Zauważamy coraz większe zainteresowanie odnawialnymi źródłami ze strony polskiej społeczności, co – z punktu widzenia ochrony środowiska – z pewnością napawa optymizmem. Do rozwoju świadomości czerpania zysków z wykorzystywania bioenergii przyczyniły się liczne postanowienia Komisji Europejskiej oraz idące za tym krajowe programy rządowe i samorządowe, które nie tylko promują, ale również dofinansowują rozwój takich inwestycji.

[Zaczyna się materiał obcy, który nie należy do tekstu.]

(** The straight-line assignments to [state] and [awaitingInput]. *)
Definition settle (base : ActivitySession) (e : ActivityEvent) (vanished : bool) :
    ActivityState * bool :=
  let question := bool_decide (ev_signal e = Some user_question) in
  let state := if question then waiting else ev_state e in
  let awaiting := if question then true else ss_awaitingInput base in
  let state := if bool_decide (ev_signal e = Some claude_stop) && awaiting then waiting else state in
  let awaiting :=
    if bool_decide (state = busy) && bool_decide (ev_confidence e = explicit) then false
    else awaiting in
  let state := if vanished then unknown else state in
  let awaiting := if vanished then false else awaiting in
  let state :=
    if negb (bool_decide (ev_outcome e = None)) && bool_decide (state = done_) then unknown
    else state in
  let state :=
    if bool_decide (state = done_) && negb (bool_decide (ev_confidence e = explicit)) then unknown
    else state in
  (state, if bool_decide (state = waiting) then awaiting else false).

Definition merged_process (base : ActivitySession) (e : ActivityEvent) (changed : bool) :
    option ActivityProcess :=
  if changed then None
  else
    match ev_process e with
    | None => ss_process base
    | Some p =>
        Some {| ps_ppid := ps_ppid p;
                ps_pid := match ps_pid p with
                          | Some q => Some q | None => process_pid (ss_process base) end;
                ps_startedAt :=
                  match ps_pid p with
                  | Some _ => ps_startedAt p
                  | None => match process_pid (ss_process base) with
                            | Some _ => process_started (ss_process base) | None => None end
                  end |}
    end.

Definition ended_at (base : ActivitySession) (e : ActivityEvent) (state : ActivityState)
    (vanished : bool) : option string :=
  if vanished || bool_decide (state = done_) || negb (bool_decide (ev_outcome e = None)) then
    Some (if bool_decide (ss_state base = state) && bool_decide (ss_outcome base = ev_outcome e)
          then default (ev_observedAt e) (ss_endedAt base) else ev_observedAt e)
  else None.

(** The session after an event that counts, and the word to the person. *)
Definition apply_event (previous : option ActivitySession) (base : ActivitySession)
    (e : ActivityEvent) : ActivityTransition :=
  let changed := identity_changed base e in
  let vanished := is_vanished base e in
  let '(state, awaitingInput) := settle base e vanished in
  let session := seen base e in
  let confidence := if vanished then inferred else ev_confidence e in
  {| tr_session :=
       {| ss_sessionId := ss_sessionId session; ss_agent := ss_agent session;
          ss_accountAlias := ss_accountAlias session; ss_state := state;
          ss_confidence := confidence; ss_outcome := ev_outcome e;
          ss_firstObservedAt := ss_firstObservedAt session;
          ss_observedAt := ss_observedAt session;
          ss_stateChangedAt :=
            if bool_decide (state = ss_state base) then ss_stateChangedAt session
            else ev_observedAt e;
          ss_endedAt := ended_at base e state vanished;
          ss_sequence := ss_sequence session; ss_seenEventIds := ss_seenEventIds session;
          ss_process := merged_process base e changed;
          ss_awaitingInput := awaitingInput;
          ss_userProjectLabel := ss_userProjectLabel session |};
     tr_notification :=
       if negb (bool_decide (is_Some previous)) || bool_decide (ss_state base = state) ||
          negb (bool_decide (ev_outcome e = None)) || negb (bool_decide (confidence = explicit))
       then None
       else match state with waiting => Some agent_waiting | done_ => Some agent_done | _ => None end;
     tr_reason := match previous with None => baseline | Some _ => applied end |}.

Definition unchanged (session : ActivitySession) (reason : TransitionReason) : ActivityTransition :=
  {| tr_session := session; tr_notification := None; tr_reason := reason |}.

(** The early returns for a session already known. *)
Definition refused (p : ActivitySession) (e : ActivityEvent) : option TransitionReason :=
  if negb (str_eqb (ss_sessionId p) (ev_sessionId e)) ||
     negb (bool_decide (ss_agent p = ev_agent e)) then Some other_session
  else if bool_decide (ev_eventId e ∈ ss_seenEventIds p) || (ss_sequence p =? ev_sequence e)
       then Some duplicate
  else if (ev_sequence e <? ss_sequence p) || str_ltb (ev_observedAt e) (ss_observedAt p)
       then Some out_of_order
  else None.

Definition nextSessionState (previous : option ActivitySession) (e : ActivityEvent) :
    ActivityTransition :=
  match (let? p := previous in let? r := refused p e in Some (p, r)) with
  | Some (p, reason) => unchanged p reason
  | None =>
      let base := default (fresh_session e) previous in
      if bool_decide (ev_isSidechain e = Some true) then
        unchanged (seen base e) (match previous with None => baseline | Some _ => child end)
      else if negb (is_vanished base e) && bool_decide (is_Some previous) &&
              bool_decide (ss_confidence base = explicit) &&
              bool_decide (ev_confidence e = inferred)
      then unchanged (seen base e) lower_confidence
      else apply_event previous base e
  end.

Definition shouldRetireActivitySession (session : ActivitySession) (now : num) : bool :=
  match (match ss_endedAt session with
         | Some t => Some t
         | None => if bool_decide (ss_state session = idle) then Some (ss_stateChangedAt session)
                   else None
         end) with
  | None => false
  | Some since =>
      is_finite now &&
      (int ACTIVITY_SESSION_RETIREMENT_MS <=# now ⊖ time_num (date_parse since))
  end.

(** ** What leaves the machine *)

Definition opaqueSessionId (agent : ActivityAgent) (sessionId : string) : string :=
  hex_words (sha256 (utf8 (default "" (stringify
    (JArr [JStr "openlimiter.activity.v1"; name agent; JStr sessionId]))))).

Record ActivityUploadRecord := {
  up_sessionId : string;
  up_agent : ActivityAgent;
  up_state : ActivityState;
  up_confidence : ActivityConfidence;
  up_firstObservedAt : string;
  up_observedAt : string;
  up_stateChangedAt : string;
  up_userProjectLabel : option string }.

Definition upload_keys : list string :=
  ["sessionId"; "agent"; "state"; "confidence"; "firstObservedAt"; "observedAt";
   "stateChangedAt"; "userProjectLabel"].

Definition opaque_pattern (s : string) : bool := (str_length s =? 64) && str_forall is_hex s.

Definition isProjectedActivityRecord (v : jsval) (display : bool) : bool :=
  match v with
  | JObj fs =>
      hasOnlyContractKeys fs (upload_keys ++ (if display then ["outcome"] else [])) &&
      match get fs "sessionId" with JStr s => opaque_pattern s | _ => false end &&
      member ActivityAgent (get fs "agent") && member ActivityState (get fs "state") &&
      member ActivityConfidence (get fs "confidence") &&
      isContractInstant (get fs "firstObservedAt") && isContractInstant (get fs "observedAt") &&
      isContractInstant (get fs "stateChangedAt") &&
      match get fs "firstObservedAt", get fs "stateChangedAt", get fs "observedAt" with
      | JStr first, JStr changed, JStr observed =>
          negb (str_ltb changed first || str_ltb observed changed)
      | _, _, _ => false
      end &&
      negb (is_string (get fs "state") "done" && negb (is_string (get fs "confidence") "explicit")) &&
      (is_undef (get fs "userProjectLabel") || identifier (get fs "userProjectLabel")) &&
      (is_undef (get fs "outcome") ||
       display && member ActivityOutcome (get fs "outcome") && negb (is_string (get fs "state") "done"))
  | _ => false
  end.

Definition isActivityUploadRecord (v : jsval) : bool := isProjectedActivityRecord v false.
Definition isActivityDisplayRecord (v : jsval) : bool := isProjectedActivityRecord v true.

(** [None]: the label of the session is no identifier, a [TypeError]. *)
Definition toUploadRecord (session : ActivitySession) : option ActivityUploadRecord :=
  check match ss_userProjectLabel session with
        | None => true
        | Some label => identifier (JStr label)
        end;;
  Some {| up_sessionId := opaqueSessionId (ss_agent session) (ss_sessionId session);
          up_agent := ss_agent session; up_state := ss_state session;
          up_confidence := ss_confidence session;
          up_firstObservedAt := ss_firstObservedAt session;
          up_observedAt := ss_observedAt session;
          up_stateChangedAt := ss_stateChangedAt session;
          up_userProjectLabel := ss_userProjectLabel session |}.

(** A display record is an upload record and an outcome. *)
Definition toDisplayRecord (session : ActivitySession) :
    option (ActivityUploadRecord * option ActivityOutcome) :=
  let? record := toUploadRecord session in Some (record, ss_outcome session).

(** The record as the object that is sent. *)
Definition record_fields (r : ActivityUploadRecord) (outcome : option ActivityOutcome) :
    list (string * jsval) :=
  ([("sessionId", JStr (up_sessionId r)); ("agent", name (up_agent r));
         ("state", name (up_state r)); ("confidence", name (up_confidence r));
         ("firstObservedAt", JStr (up_firstObservedAt r));
         ("observedAt", JStr (up_observedAt r));
         ("stateChangedAt", JStr (up_stateChangedAt r))] ++
        opt "userProjectLabel" JStr (up_userProjectLabel r) ++
        opt "outcome" name outcome)%list.

Definition raw_of_record (r : ActivityUploadRecord) (outcome : option ActivityOutcome) : jsval :=
  JObj (record_fields r outcome).

(** ** Lemmas *)

(** What validation guarantees of a typed event. *)
Record event_ok (e : ActivityEvent) : Prop := {
  eo_instant : isContractInstant (JStr (ev_observedAt e)) = true;
  eo_done : ev_state e = done_ -> ev_confidence e = explicit }.

Definition str_le (a b : string) : Prop := str_ltb b a = false.

Lemma str_le_refl a : str_le a a.
Proof. unfold str_le, str_ltb. by rewrite str_compare_refl. Qed.

Lemma str_le_trans a b c : str_le a b -> str_le b c -> str_le a c.
Proof.
  unfold str_le, str_ltb. intros Hab Hbc.
  assert (str_compare c a <> Lt); [|by destruct (str_compare c a)].
  rewrite str_compare_antisym. intros E.
  assert (Hac : str_compare a c <> Gt).
  { apply str_compare_trans with b; rewrite str_compare_antisym;
      [destruct (str_compare b a)|destruct (str_compare c b)]; done. }
  by destruct (str_compare a c).
Qed.

(** A session a consumer may show and upload. *)
Record session_ok (s : ActivitySession) : Prop := {
  so_first : isContractInstant (JStr (ss_firstObservedAt s)) = true;
  so_observed : isContractInstant (JStr (ss_observedAt s)) = true;
  so_changed : isContractInstant (JStr (ss_stateChangedAt s)) = true;
  so_order1 : str_le (ss_firstObservedAt s) (ss_stateChangedAt s);
  so_order2 : str_le (ss_stateChangedAt s) (ss_observedAt s);
  so_done : ss_state s = done_ -> ss_confidence s = explicit /\ ss_outcome s = None;
  so_waiting : ss_awaitingInput s = true -> ss_state s = waiting }.

Lemma fresh_session_ok e : event_ok e -> session_ok (fresh_session e).
Proof. intros [Hi _]. split; simpl; try done; apply str_le_refl. Qed.

Lemma seen_ok base e :
  session_ok base -> event_ok e -> str_le (ss_observedAt base) (ev_observedAt e) ->
  session_ok (seen base e).
Proof.
  intros [H1 H2 H3 H4 H5 H6 H7] [He _] Hle. split; simpl; try done. by eapply str_le_trans.
Qed.

Lemma settle_done base e v :
  (settle base e v).1 = done_ ->
  v = false /\ ev_confidence e = explicit /\ ev_outcome e = None.
Proof.
  unfold settle.
  destruct v, (bool_decide (ev_signal e = Some user_question)),
    (bool_decide (ev_signal e = Some claude_stop)), (bool_decide (ev_outcome e = None)) eqn:?,
    (bool_decide (ev_confidence e = explicit)) eqn:?, (ev_state e), (ss_awaitingInput base);
    simpl; try done; intros _; bools; done.
Qed.

Lemma settle_waiting base e v : (settle base e v).2 = true -> (settle base e v).1 = waiting.
Proof. unfold settle. simpl. case_match eqn:E; [|done]. intros _. by apply bool_decide_eq_true in E. Qed.

Lemma apply_event_ok previous base e :
  session_ok base -> event_ok e -> str_le (ss_observedAt base) (ev_observedAt e) ->
  session_ok (tr_session (apply_event previous base e)).
Proof.
  intros Hb He Hle. pose proof (seen_ok base e Hb He Hle) as [H1 H2 H3 H4 H5 _ _].
  unfold apply_event. pose proof (settle_done base e (is_vanished base e)) as Hd.
  pose proof (settle_waiting base e (is_vanished base e)) as Hw.
  destruct (settle base e (is_vanished base e)) as [state awaiting]. simpl in *.
  split; simpl; try done.
  - case_match; [done|by apply He].
  - case_match; [done|]. by eapply str_le_trans.
  - case_match; [done|apply str_le_refl].
  - intros E. destruct (Hd E) as (-> & ? & ?). done.
Qed.

Lemma refused_None p e :
  refused p e = None ->
  ss_sessionId p = ev_sessionId e /\ ss_agent p = ev_agent e /\
  (ev_eventId e ∉ ss_seenEventIds p) /\ ss_sequence p < ev_sequence e /\
  str_le (ss_observedAt p) (ev_observedAt e).
Proof.
  unfold refused, str_le. intros E.
  destruct (str_eqb (ss_sessionId p) (ev_sessionId e)) eqn:E1; [|done].
  destruct (bool_decide (ss_agent p = ev_agent e)) eqn:E2; [|done].
  destruct (bool_decide (ev_eventId e ∈ ss_seenEventIds p)) eqn:E3; [done|].
  destruct (ss_sequence p =? ev_sequence e) eqn:E4; [done|].
  destruct (ev_sequence e <? ss_sequence p) eqn:E5; [done|].
  destruct (str_ltb (ev_observedAt e) (ss_observedAt p)) eqn:E6; [done|].
  apply str_eqb_eq in E1. bools. split_and!; try done. lia.
Qed.
(* ===== verification/Files.v ===== *)
(** * Documents on disk

    [readJsonFileSafely] returns the parsed value of a state document, or why
    there is none; a writer replaces the whole document atomically with the
    canonical text of a value. The model keeps the value: [ReadBack] shows that
    parsing what was printed yields the printed value, with its keys in
    canonical order. *)
From S2P Require Import Prelude JsNum JsDate JsValue.
Local Open Scope Z_scope.
Local Open Scope js_scope.

(** What [readJsonFileSafely] returns. *)
Inductive JsonFile := missing | corrupt | unsafe | present (value : jsval).

(** [writeFileAtomically(file, canonicalJson(value))] *)
Definition write_json (value : jsval) : JsonFile := present (sortDeep value).

(** [value === n] for a small whole number. *)
Definition is_number (v : jsval) (n : Z) : bool :=
  match v with JNum x => x ==# int n | _ => false end.

(** [new Date(t).toISOString()]: [None] when it throws. *)
Definition iso_string (t : option Z) : option string :=
  let? t := t in check valid_time t;; Some (to_iso t).

Lemma is_number_int n : is_number (JNum (int n)) n = true.
Proof. unfold is_number. rewrite int_eq. apply Z.eqb_refl. Qed.
Lemma read_main_rows v authoritative pollOn read s :
  read_main v authoritative pollOn = inr read -> s ∈ rd_snapshots read ->
  (listed (present v) s \/ listed authoritative s) /\ claudeRowCounts s pollOn = true /\
  isSnapshotDisplayEligible s = true /\ trusted_by (present v) s.
Proof.
  unfold read_main, trusted_by.
  destruct (open_document v) as [[[raws version] sups]|] eqn:Eo; [|done].
  apply open_document_list in Eo as El.
  set (main := filter (fun row => claudeRowCounts row pollOn = true)
    (normalizeMeters (migrateLegacyMeterIdentities raws version))).
  set (auth := authoritative_rows authoritative pollOn).
  assert (Hc : forall s, s ∈ main \/ s ∈ auth ->
    (listed (present v) s \/ listed authoritative s) /\ claudeRowCounts s pollOn = true).
  { intros r [[Hc Hr]%list_elem_of_filter|(w & l & Ew & Ew' & Hr & Hc)%authoritative_rows_sound];
      (split; [|done]); [left; exists v, raws|right; exists w, l]; [|done].
    split_and!; [done|done|]. by eapply migrated_listed. }
  destruct (readSuppressions sups) as [entries|] eqn:Er; intros [= <-]; cbn [rd_snapshots];
    [|set_solver].
  rewrite visibleSnapshots_exact. cbn [st_snapshots st_suppressions]. intros (Hin & He & Hs).
  assert (Hin' : s ∈ main \/ s ∈ auth).
  { destruct auth as [|a l]; [by left|]. by apply mergeSnapshots_subset in Hin. }
  destruct (Hc _ Hin'). split_and!; try done. exists raws, version, sups, entries.
  split_and!; [done..|]. intros Hp sup Hsup Ep Ea. apply Hs; [|done|done].
  apply list_elem_of_filter. split; [|done]. by rewrite Ep.
Qed.

(** C6: What a surface reads. Whatever the two documents hold, a row handed to
    a surface is well formed, listed in one of them, eligible for display and
    counted under the switch's position; neither document was corrupt or
    unsafe; and when there is a main document, its version is known, its list
    of suppressions could be read, and a row of another provider than Claude
    was observed strictly after every suppression it lists of that provider
    and account. A drift of Claude's withdraws nothing. *)
Theorem a_surface_reads_only_trusted_rows store selected read s :
  readSnapshotCache store selected = inr read -> s ∈ rd_snapshots read ->
  well_formed s /\ (listed (so_main store) s \/ listed (so_authoritative store) s) /\
  isSnapshotDisplayEligible s = true /\
  claudeRowCounts s (default (readClaudePoll (so_claudePoll store)) selected) = true /\
  so_authoritative store <> corrupt /\ so_authoritative store <> unsafe /\
  trusted_by (so_main store) s.
Proof.
  assert (Hwf : forall file s, listed file s -> well_formed s).
  { intros file r (v & raws & _ & _ & Hs). pose proof (normalizeMeters_wf raws) as Hall.
    rewrite Forall_forall in Hall. by apply Hall. }
  unfold readSnapshotCache.
  generalize (default (readClaudePoll (so_claudePoll store)) selected) as pollOn. intros pollOn.
  destruct (so_main store) as [| | |v]; [|done|done|].
  - destruct (so_authoritative store) as [| | |a]; try done. unfold read_authoritative.
    destruct (authoritative_list a) as [raws|] eqn:El; [|done]. intros [= <-]. cbn [rd_snapshots].
    intros [Hc [He Hs]%list_elem_of_filter]%list_elem_of_filter.
    assert (Hl : listed (present a) s) by (by exists a, raws).
    split_and!; try done; [by eapply Hwf|by right].
  - destruct (so_authoritative store) as [| | |a]; try done; intros Er Hs;
      destruct (read_main_rows _ _ _ _ _ Er Hs) as (Hl & ? & ? & ?);
      (split_and!; try done); destruct Hl; eauto.
Qed.

(** ** A failure flag can overflow the document *)

(** The flag of a failed read is written without the bound every other
    writer checks. When the cache is full and no row of it is about the failed
    account, flagging the failure stores one row too many: the document written
    is corrupt to every reader, the next flag is refused, and the next writer
    starts from nothing, so all the readings are lost. *)
Theorem a_failure_flag_can_overflow_the_cache file state provider availability now retryAt accountId :
  readCacheState file = inr state ->
  length (st_snapshots state) = MAX_CACHE_ENTRIES ->
  retain_since (st_snapshots state) (date_parse now) = st_snapshots state ->
  (forall s, s ∈ st_snapshots state -> flag_matches provider accountId s = false) ->
  is_Some (seed_expiresAt now) ->
  exists file',
    recordAcquisitionAvailability file provider availability now retryAt accountId = Some file' /\
    readCacheState file' = inl cf_corrupt /\
    recordAcquisitionAvailability file' provider availability now retryAt accountId = None /\
    stored_state file' = empty_state.
Proof.
  intros Hr Hl Hret Hno [e He]. unfold recordAcquisitionAvailability at 1, flagged_rows.
  rewrite Hr. cbn [mbind option_bind].
  rewrite Hret, He, filter_none by (intros s Hs; by rewrite (Hno s Hs)). cbn [existsb map].
  rewrite filter_id by done. eexists. split; [reflexivity|].
  assert (Hc : forall row, readCacheState (replaceCache (st_snapshots state ++ [row])
    (st_suppressions state)) = inl cf_corrupt).
  { intros row. rewrite replaceCache_read by by eapply so_sups, readCacheState_ok.
    by rewrite length_app, Hl. }
  unfold recordAcquisitionAvailability, stored_state. by rewrite Hc.
Qed.
End Laws.

(** ** Witnesses *)

Definition full_row (meter : string) : Snapshot :=
  sample_snapshot CODEX meter (int 10) "2026-01-01T00:00:00.000Z" "2026-01-03T00:00:00.000Z".

Definition digit_text (n : nat) : string := String (Ascii.ascii_of_nat (65 + n)) EmptyString.

Definition full_rows : list Snapshot :=
  a ← seq 0 8; b ← seq 0 8; [full_row (digit_text a +:+ digit_text b)].

Definition full_file : JsonFile := replaceCache full_rows [].

Lemma full_file_read :
  readCacheState (H := strict_host) full_file =
    inr {| st_snapshots := full_rows; st_suppressions := [] |}.
Proof. by vm_compute. Qed.

Lemma a_failure_flag_can_overflow_the_cache_witness :
  exists file',
    recordAcquisitionAvailability (H := strict_host) full_file KIMI rate_limited
      "2026-01-02T00:00:00.000Z" None None = Some file' /\
    readCacheState (H := strict_host) file' = inl cf_corrupt /\
    recordAcquisitionAvailability (H := strict_host) file' KIMI rate_limited
      "2026-01-02T00:00:00.000Z" None None = None /\
    stored_state (H := strict_host) file' = empty_state.
Proof.
  apply (a_failure_flag_can_overflow_the_cache (H := strict_host) full_file _ KIMI rate_limited
    "2026-01-02T00:00:00.000Z" None None full_file_read).
  - by vm_compute.
  - by vm_compute.
  - apply Forall_forall, (bool_decide_unpack _). by vm_compute.
  - vm_compute. by eexists.
Defined.

Definition sample_ops : list CacheOp :=
  [op_merge [full_row "FIVE_HOUR"] 1767312000000; op_prune 1767312000000;
   op_flag KIMI rate_limited "2026-01-01T00:30:00.000Z" (Some "2026-01-01T01:00:00.000Z") None;
   op_report {| rp_provider := CODEX; rp_accountId := None; rp_observedAt := "2026-01-01T01:00:00.000Z";
                rp_outcome := Failed cr_drift |}].

Lemma full_row_ok : well_formed (H := strict_host) (full_row "FIVE_HOUR").
Proof. apply well_formed_iff. by vm_compute. Qed.

Lemma cache_document_implements_its_state_witness :
  readCacheState (H := strict_host) (foldl (store_step (H := strict_host)) missing sample_ops) =
    foldl (reading_step (H := strict_host)) (readCacheState (H := strict_host) missing) sample_ops.
Proof.
  apply (cache_document_implements_its_state (H := strict_host) missing sample_ops); [done|].
  apply Forall_cons; split; [|apply Forall_cons; split; [exact I|apply Forall_cons; split;
    [|apply Forall_singleton]]].
  - split; [by apply Forall_singleton, full_row_ok|by apply Nat.leb_le].
  - split_and!; [by vm_compute..|exact I].
  - split_and!; [exact I|constructor|by apply Nat.leb_le].
Defined.

Definition merged_authoritative_sample : JsonFile * list Snapshot :=
  default (missing, [])
    (mergeAuthoritativeSnapshotCache (H := strict_host) missing [full_row "FIVE_HOUR"] None None).

Lemma authoritative_merge_never_goes_back_witness :
  let rows := merged_authoritative_sample.2 in
  readCacheState (H := strict_host) merged_authoritative_sample.1 =
    inr {| st_snapshots := rows; st_suppressions := [] |} /\
  NoDup (snapshotIdentity <$> rows) /\
  Forall (fun s => exists p, p ∈ rows /\ snapshotIdentity p = snapshotIdentity s) [full_row "FIVE_HOUR"].
Proof.
  destruct (authoritative_merge_never_goes_back (H := strict_host) missing [full_row "FIVE_HOUR"]
    None None merged_authoritative_sample.1 merged_authoritative_sample.2)
    as (Hr & Hn & _ & Hc).
  - constructor.
  - repeat constructor; apply full_row_ok.
  - by vm_compute.
  - split_and!; [exact Hr|exact Hn|]. apply Forall_singleton.
    destruct (Hc (full_row "FIVE_HOUR") 1767225600000) as (p & Hp & E & _);
      [left; by left|by vm_compute|by vm_compute|]. exists p. split; [exact Hp|exact E].
Defined.

(** A document with a reading of before a drift and one of after it. *)
Definition drifted_store : Store :=
  {| so_main := replaceCache
       [full_row "FIVE_HOUR";
        sample_snapshot KIMI "FIVE_HOUR" (int 10) "2026-01-01T00:00:00.000Z" "2026-01-03T00:00:00.000Z"]
       [{| sp_provider := KIMI; sp_accountId := None; sp_suppressedAt := "2026-01-01T01:00:00.000Z" |}];
     so_authoritative := missing; so_claudePoll := missing |}.

Lemma a_surface_reads_only_trusted_rows_witness :
  match readSnapshotCache (H := strict_host) drifted_store None with
  | inr read => rd_snapshots read = [full_row "FIVE_HOUR"] /\
      trusted_by (H := strict_host) (so_main drifted_store) (full_row "FIVE_HOUR")
  | inl _ => False
  end.
Proof.
  destruct (readSnapshotCache (H := strict_host) drifted_store None) as [f|read] eqn:E; [by vm_compute in E|].
  assert (Er : rd_snapshots read = [full_row "FIVE_HOUR"]).
  { assert (inr read = readSnapshotCache (H := strict_host) drifted_store None) as E' by done.
    vm_compute in E'. by injection E' as ->. }
  split; [exact Er|].
  apply (a_surface_reads_only_trusted_rows (H := strict_host) drifted_store None read _ E).
  rewrite Er. left.
Defined.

Rozszerzające się zainteresowanie odnawialnymi źródłami pozwala nie tylko na ochronę środowiska, ale też na równie istotne uniezależnienie energetyczne naszego państwa.

Niestety, w Polsce od lat na rynku odnawialnych źródeł energii inwestycje w instalacje biogazowe borykają się z licznymi problemami – począwszy od poszukiwania wydajnych ...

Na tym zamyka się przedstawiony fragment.